● Entries taken from a collection
==========

(** X21.  The alarms of the stack watch exactly the metrics the prober
    publishes: for every configured URL and each of the two samples of a
    publish call for it, the stack declares an alarm on the metric with the
    same namespace, the same name and the same single dimension URL, and
    every alarm of the stack is of that kind. *)
Theorem alarms_watch_published_metrics :
  forall sites,
    (forall u st lat datum,
        In u sites ->
        In datum (Crawler.metric_data u st lat) ->
        exists id a,
          In (id, a) (Stack.alarms sites) /\
          Stack.namespace (Stack.metric a) = Crawler.NAMESPACE /\
          Stack.metric_name (Stack.metric a) = Crawler.MetricName datum /\
          Stack.dimensions_map (Stack.metric a)
          = map (fun d => (Crawler.Name d, Crawler.Value d))
                (Crawler.Dimensions datum)) /\
    (forall id a,
        In (id, a) (Stack.alarms sites) ->
        exists u,
          In u sites /\
          forall st lat,
            exists datum,
              In datum (Crawler.metric_data u st lat) /\
              Stack.namespace (Stack.metric a) = Crawler.NAMESPACE /\
              Stack.metric_name (Stack.metric a) = Crawler.MetricName datum /\
              Stack.dimensions_map (Stack.metric a)
              = map (fun d => (Crawler.Name d, Crawler.Value d))
                    (Crawler.Dimensions datum)).
Proof.
  intros sites. split.
  - intros u st lat datum Hu Hd.
    assert (Hin : forall p, In p (Stack.url_alarms u) ->
                            In p (Stack.alarms sites)).
    { intros p Hp. unfold Stack.alarms. apply in_flat_map.
      exists u. split; assumption. }
    simpl in Hd. destruct Hd as [Hd | [Hd | []]]; subst datum.
    + exists ("AvailAlarm" ++ Stack._to_id_fragment u)%string,
        (Stack.av_alarm u).
      split; [apply Hin; left; reflexivity | repeat split].
    + exists ("LatencyAlarm" ++ Stack._to_id_fragment u)%string,
        (Stack.lt_alarm u).
      split; [apply Hin; right; left; reflexivity | repeat split].
  - intros id a Hin. unfold Stack.alarms in Hin.
    apply in_flat_map in Hin. destruct Hin as (u & Hu & Hp).
    exists u. split; [exact Hu |]. intros st lat.
    simpl in Hp. destruct Hp as [Hp | [Hp | []]];
      injection Hp as Hid Ha; subst id a.
    + eexists. split; [left; reflexivity | repeat split].
    + eexists. split; [right; left; reflexivity | repeat split].
Qed.

Lemma alarms_watch_published_metrics_witness :
  exists id a,
    In (id, a) (Stack.alarms ["https://example.com"]) /\
    Stack.namespace (Stack.metric a) = Crawler.NAMESPACE /\
    Stack.metric_name (Stack.metric a) = "Latency" /\
    Stack.dimensions_map (Stack.metric a) = [("URL", "https://example.com")].
Proof.
  apply (proj1 (alarms_watch_published_metrics ["https://example.com"])
           "https://example.com" 0%Z 0%float
           (Crawler.mkMetricDatum "Latency"
              [Crawler.mkDimension "URL" "https://example.com"]
              (Crawler.NFloat 0) "Milliseconds")).
  - left. reflexivity.
  - right. left. reflexivity.
Defined.


(** X23.  The dashboard charts what the alarms evaluate: with no URL
    configured it gets no widget at all; otherwise it gets exactly two, the
    first with the Availability metric and the second with the Latency
    metric of every URL, in the order of the URLs, and these are the very
    metrics of the alarms of these URLs. *)
Theorem dashboard_charts_alarm_metrics :
  forall sites,
    Stack.dashboard_widgets sites
    = match sites with
      | [] => []
      | _ =>
          [ Stack.mkGraphWidget "Website Availability (per URL)"
              (map (fun u => Stack.metric (Stack.av_alarm u)) sites) 24;
            Stack.mkGraphWidget "Website Latency (ms per URL)"
              (map (fun u => Stack.metric (Stack.lt_alarm u)) sites) 24 ]
      end /\
    List.length (Stack.alarms sites) = 2 * List.length sites.
Proof.
  intros sites. split.
  - destruct sites as [| u rest]; reflexivity.
  - induction sites as [| u rest IH]; [reflexivity |].
    unfold Stack.alarms in *. cbn [flat_map]. rewrite length_app, IH.
    simpl. lia.
Qed.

==========

Look above for the line holding "split; [apply Hin; right;". Print it and every line after it, exactly, through the line holding "first with the".

      split; [apply Hin; right; left; reflexivity | repeat split].
  - intros id a Hin. unfold Stack.alarms in Hin.
    apply in_flat_map in Hin. destruct Hin as (u & Hu & Hp).
    exists u. split; [exact Hu |]. intros st lat.
    simpl in Hp. destruct Hp as [Hp | [Hp | []]];
      injection Hp as Hid Ha; subst id a.
    + eexists. split; [left; reflexivity | repeat split].
    + eexists. split; [right; left; reflexivity | repeat split].
Qed.

Lemma alarms_watch_published_metrics_witness :
  exists id a,
    In (id, a) (Stack.alarms ["https://example.com"]) /\
    Stack.namespace (Stack.metric a) = Crawler.NAMESPACE /\
    Stack.metric_name (Stack.metric a) = "Latency" /\
    Stack.dimensions_map (Stack.metric a) = [("URL", "https://example.com")].
Proof.
  apply (proj1 (alarms_watch_published_metrics ["https://example.com"])
           "https://example.com" 0%Z 0%float
           (Crawler.mkMetricDatum "Latency"
              [Crawler.mkDimension "URL" "https://example.com"]
              (Crawler.NFloat 0) "Milliseconds")).
  - left. reflexivity.
  - right. left. reflexivity.
Defined.


(** X23.  The dashboard charts what the alarms evaluate: with no URL
    configured it gets no widget at all; otherwise it gets exactly two, the
    first with the Availability metric and the second with the Latency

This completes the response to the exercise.